Stored entries:
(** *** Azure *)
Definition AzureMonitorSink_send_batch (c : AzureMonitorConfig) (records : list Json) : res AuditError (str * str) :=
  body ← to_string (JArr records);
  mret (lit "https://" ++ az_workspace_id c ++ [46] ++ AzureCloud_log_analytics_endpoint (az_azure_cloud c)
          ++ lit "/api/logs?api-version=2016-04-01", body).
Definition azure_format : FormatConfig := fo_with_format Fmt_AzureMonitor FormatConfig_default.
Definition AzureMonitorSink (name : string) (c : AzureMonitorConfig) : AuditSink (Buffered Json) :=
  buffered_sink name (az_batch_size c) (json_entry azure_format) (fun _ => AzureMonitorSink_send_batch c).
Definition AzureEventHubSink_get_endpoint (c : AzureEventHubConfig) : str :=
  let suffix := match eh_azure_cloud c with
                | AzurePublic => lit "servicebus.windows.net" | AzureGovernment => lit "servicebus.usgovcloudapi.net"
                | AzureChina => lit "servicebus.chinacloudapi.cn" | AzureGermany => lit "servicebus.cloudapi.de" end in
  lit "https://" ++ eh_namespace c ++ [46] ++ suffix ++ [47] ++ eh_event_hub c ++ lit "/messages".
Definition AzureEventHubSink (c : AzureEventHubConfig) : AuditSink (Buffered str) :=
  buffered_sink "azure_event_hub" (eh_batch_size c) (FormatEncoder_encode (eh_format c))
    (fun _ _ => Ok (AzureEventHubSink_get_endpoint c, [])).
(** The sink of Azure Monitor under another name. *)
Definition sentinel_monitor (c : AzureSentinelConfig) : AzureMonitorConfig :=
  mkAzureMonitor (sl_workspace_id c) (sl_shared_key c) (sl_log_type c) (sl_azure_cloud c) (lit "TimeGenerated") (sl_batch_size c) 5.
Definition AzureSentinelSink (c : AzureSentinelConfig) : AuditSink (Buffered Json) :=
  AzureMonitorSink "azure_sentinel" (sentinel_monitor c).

> [Task directions] Go through the data and show each line that holds "suffix".

> [Answer section]
  let suffix := match eh_azure_cloud c with
  lit "https://" ++ eh_namespace c ++ [46] ++ suffix ++ [47] ++ eh_event_hub c ++ lit "/messages".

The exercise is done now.